The next morning Bean turns up at Rachel’s work to see her. Bean tells a shocked Rachel that he has a bag stuffed full of cash and that they could go his favourite place Ireland, like they had spoken about before. Rachel is stunned, not knowing how to respond. Sam shows up wanting to speak to Rachel not recognising Bean. Sam tries to lead Bean outside to talk, after being asked to leave by the bank manager but Bean responds by pulling out the gun from his bag, causing instant panic and everyone in the bank to run out, apart from Sam & Rachel. Before Sam can explain anything, Bean smashes the butt of the gun on his face and asks if he slept with Rachel, to which he replies he did. He then turns to Rachel and asks her about the man in the car, to which she immediately tries to explain that it was not what Bean thought it was. At this point the police have surrounded the bank. Bean considers shooting a terrified and regretful Sam before concluding that their friends, particularly Charlie, need him. Deciding then and there that he would rather die than go to prison, he begins to walk outside with the gun in his hand. When Rachel and Sam beg him not to, he turns to them, smiles and quotes Sam’s favourite movie, Blade Runner then proceeds to walk outside. Despite the police warning that they’ll open fire if he does not drop the weapon, Bean raises the gun, a smile still on his face and is shot dead.

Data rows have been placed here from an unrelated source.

Lemma fit_construct_run c t v ua ue w :
  exists w1,
    fit_construct env c t v ua ue w = (Ok ua, w1) /\
    events w1 = events w ++ construction_events c t v ua ue /\
    fs w1 = fs w /\ has_ema w1 = ue.
Proof.
  unfold fit_construct, bind_criterion, bind_train_dataloader, bind_val_dataloader,
    new_ModelEMA, construction_events, has_ema.
  destruct c, t, v, ua, ue; mrun; eexists; (split; [reflexivity|]); evs; done.
Qed.

Lemma fit_place_run ue w :
  exists w3,
    fit_place env ue w = (Ok tt, w3) /\
    events w3 = events w ++ placement_events env ue /\
    fs w3 = fs w /\ has_ema w3 = has_ema w.
Proof.
  unfold fit_place, model_to, ema_model_to, criterion_to, warp_loader, warp_model,
    placement_events, has_ema.
  destruct ue, (is_dist_available_and_initialized env); mrun;
    eexists; (split; [reflexivity|]); evs; (split_and!; try done);
    destruct (ema_model w); done.
Qed.

Lemma fit_resume_run wp w :
  exists r w2 loads,
    fit_resume wp w = (r, w2) /\
    events w2 = events w ++ loads /\
    forallb is_load_event loads = true /\
    fs w2 = fs w /\ has_ema w2 = has_ema w.
Proof.
  assert (H : emits load_frame is_load_event (fit_resume wp)).
  { destruct wp; [apply load_tuning_state_loads | apply emits_ret; apply _]. }
  destruct (emits_events _ _ _ w H) as (l & E & HP & F & HE & _).
  destruct (fit_resume wp w) as [r w2] eqn:Hr. exists r, w2, l. done.
Qed.

Lemma fit_resume_checkpoint p r m ema0 w :
  fs w !! p = Some (state_dict r m ema0) ->
  exists w2, fit_resume (Some p) w = (Ok r, w2).
Proof.
  destruct (state_dict_fields r m ema0) as (d & -> & Hm & He & Hema).
  intros Hf. unfold fit_resume, load_tuning_state, torch_load, read_file,
    model_load_state_dict.
  mrun. rewrite Hf. cbn. rewrite Hm. cbn. rewrite load_state_dict_tensors. cbn.
  rewrite Hema, He.
  destruct ema0 as [e0|], (ema_model w) as [e1|]; cbn;
    repeat (progress (rewrite ?lookup_insert_eq, ?load_state_dict_tensors, ?He; cbn));
    eexists; reflexivity.
Qed.

(** [fit] as a whole: the construction, the resume step, and, unless the
    resume step raised, the placement, the loop and the closing print. *)
Lemma fit_run wp dir c t v E ua ue w :
  exists r w2 loads,
    fit_resume wp (exec (fit_construct env c t v ua ue) w) = (r, w2) /\
    fs (exec (fit_construct env c t v ua ue) w) = fs w /\
    events w2 = events w ++ construction_events c t v ua ue ++ loads /\
    forallb is_load_event loads = true /\
    match r with
    | Raise x => fit env wp dir c t v E ua ue w = (Raise x, w2)
    | Ok last =>
        exists w' segs,
          fit env wp dir c t v E ua ue w = (Ok tt, w') /\
          events w' = events w2 ++ placement_events env ue ++ concat segs
                        ++ [EvPrint "Training time"] /\
          Forall2 (iteration env dir ua ue) (Py.range (last + 1) E) segs /\
          (forall p, (forall e, e ∈ Py.range (last + 1) E -> p <> checkpoint_path dir e) ->
                     fs w' !! p = fs w !! p)
    end.
Proof.
  destruct (fit_construct_run c t v ua ue w) as (w1 & R1 & E1 & F1 & H1).
  unfold exec. rewrite R1. cbn [snd].
  destruct (fit_resume_run wp w1) as (r & w2 & loads & R2 & E2 & L2 & F2 & H2).
  exists r, w2, loads. split_and!; try done.
  { rewrite E2, E1, <- app_assoc. done. }
  unfold fit. rewrite (bind_ok _ _ _ _ _ R1).
  destruct r as [last|x].
  - rewrite (bind_ok _ _ _ _ _ R2).
    destruct (fit_place_run ue w2) as (w3 & R3 & E3 & F3 & H3).
    rewrite (bind_ok _ _ _ _ _ R3).
    destruct (fit_loop_run dir ua (Py.range (last + 1) E) w3)
      as (w4 & segs & R4 & E4 & I4 & H4 & F4).
    rewrite (bind_ok _ _ _ _ _ R4).
    destruct (log_run (EvPrint "Training time") w4) as (w5 & R5 & E5 & F5 & H5).
    exists w5, segs. split_and!; try done.
    + rewrite E5, E4, E3, <- !app_assoc. done.
    + replace ue with (has_ema w3) by congruence. done.
    + intros p Hp. rewrite F5, (F4 p Hp). congruence.
  - apply (bind_raise _ _ _ _ _ R2).
Qed.
End Training.

(** ** Lists of calls *)

Lemma kinds_in_app ks l1 l2 :
  kinds_in ks (l1 ++ l2) = kinds_in ks l1 && kinds_in ks l2.
Proof. apply forallb_app. Qed.

Lemma kinds_in_not_elem ks l ev :
  kinds_in ks l = true -> kind ev ∉ ks -> ev ∉ l.
Proof.
  unfold kinds_in. rewrite forallb_forall. intros H Hk Hin.
  apply list_elem_of_In, H, bool_decide_eq_true_1 in Hin. done.
Qed.

Lemma kinds_in_mono ks ks' l :
  ks ⊆ ks' -> kinds_in ks l = true -> kinds_in ks' l = true.
Proof.
  unfold kinds_in. rewrite !forallb_forall. intros Hs H ev Hin.
  apply bool_decide_eq_true_2, Hs. eapply bool_decide_eq_true_1, H, Hin.
Qed.

Lemma kinds_in_weaken ks ks' l :
  kinds_in ks l = true ->
  forallb (fun k => bool_decide (k ∈ ks')) ks = true ->
  kinds_in ks' l = true.
Proof.
  intros H Hs. apply (kinds_in_mono ks); [|done].
  intros k Hk. rewrite forallb_forall in Hs.
  apply list_elem_of_In, Hs in Hk. by apply bool_decide_eq_true_1 in Hk.
Qed.

Lemma kinds_in_of (P : Event -> bool) ks l :
  (forall ev, P ev = true -> kind ev ∈ ks) ->
  forallb P l = true -> kinds_in ks l = true.
Proof.
  unfold kinds_in. rewrite !forallb_forall. intros HP H ev Hin.
  apply bool_decide_eq_true_2, HP, H, Hin.
Qed.

Lemma kinds_in_concat ks (ls : list (list Event)) :
  Forall (fun l => kinds_in ks l = true) ls -> kinds_in ks (concat ls) = true.
Proof.
  induction 1 as [|l ls Hl _ IH]; [done|]. cbn [concat]. rewrite kinds_in_app, Hl, IH. done.
Qed.

Lemma omap_none {A} (pick : Event -> option A) (P : Event -> bool) l :
  forallb P l = true ->
  (forall ev, P ev = true -> pick ev = None) ->
  omap pick l = [].
Proof.
  intros H Hp. induction l as [|ev l IH]; [done|].
  cbn in H. apply andb_true_iff in H as [H1 H2].
  cbn. rewrite (Hp ev H1). auto.
Qed.

Lemma omap_none_kinds {A} (pick : Event -> option A) ks l :
  kinds_in ks l = true ->
  (forall ev, kind ev ∈ ks -> pick ev = None) ->
  omap pick l = [].
Proof.
  intros H Hp. apply (omap_none _ _ _ H).
  intros ev Hev. apply Hp. by apply bool_decide_eq_true_1 in Hev.
Qed.

(** ** [range] *)

Lemma range_nil a b : b <= a -> Py.range a b = [].
Proof. intros H. unfold Py.range. replace (Z.to_nat (b - a)) with 0%nat by lia. done. Qed.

Some time later, Sam, Charlie, Rachel along with Rix & Sherry and their newborn baby are all on an empty beach. Charlie takes the lid off what appears to be a silver container of ashes. He then exclaims ‘there you go geezer, finally made it to Ireland’.

==Cast==
- Alec Newman as Charlie
- Chiwetel Ejiofor as Rix
- Ben Waters (Credited as Benjamin Waters) as Bean
- Steve John Shepherd as Sam
- Alicya Eyo as Bobby
- Anjela Lauren Smith as Sherry
- Melanie Gutteridge as Lucy
- Georgia Mackenzie as Rachel
- Hinda Hicks as Iona
- Alun Armstrong as Uncle Henry
- Joe Duttine as Mick
- Freddie Annobil-Dodoo as Elroy
- Robbie Gee as Ricky
- Perry Fenwick as Ant
- John Blundell as Brian
- Ray Stevenson as Mr Hardy
- Paul Ritter as Drug Buyer

Simon Mirren has a small cameo in the movie as a drug dealer and Talvin Singh also appears as himself during the performance sequence

==Soundtrack==

1. “Meantime” - GMT & Imogen Heap
2. “Dialogue” - Cast
3. “Christiansands” - Tricky
4. “Tears Are Waiting” - GMT, Hinda Hicks & Lester Bowie
5. “Sincere” - MJ Cole
6. “Where Is The Love” - GMT & Hinda Hicks
7. “Dialogue” - Cast
8. “Vikram The Vampire” - Talvin Singh
9. “All I Wanna Do” - Dfferent Levels
10. “Please Can I Go Now?” - GMT & Hinda Hicks
11. “Who Would You Have Me Love?” - GMT & Hinda Hicks
12. “Succumb To You” - GMT & Hinda Hicks
13. “Dialogue” - Cast
14. “Baptism” - Roots Manuva
15. “Rachel’s Song” - GMT & Lester Bowie

==Reception==
The film was not well received by critics upon release, with writer Mirren suggesting some of the response was directed at the fact he is Helen Mirren's nephew (and the producer Taylor Hackford was Helen Mirren's partner), and therefor perceived as a nepotist being given a "helping hand" as a result. The movie holds an approval rating of 70% on Rotten Tomatoes.

A limited UK release in the cinema then to VHS meant that the film did better business elsewhere, but it was only released on DVD in the United States, the Netherlands and Germany. The movie was given a certificate 18 rating by the BBFC in the UK and an R rating by the MPA in the US.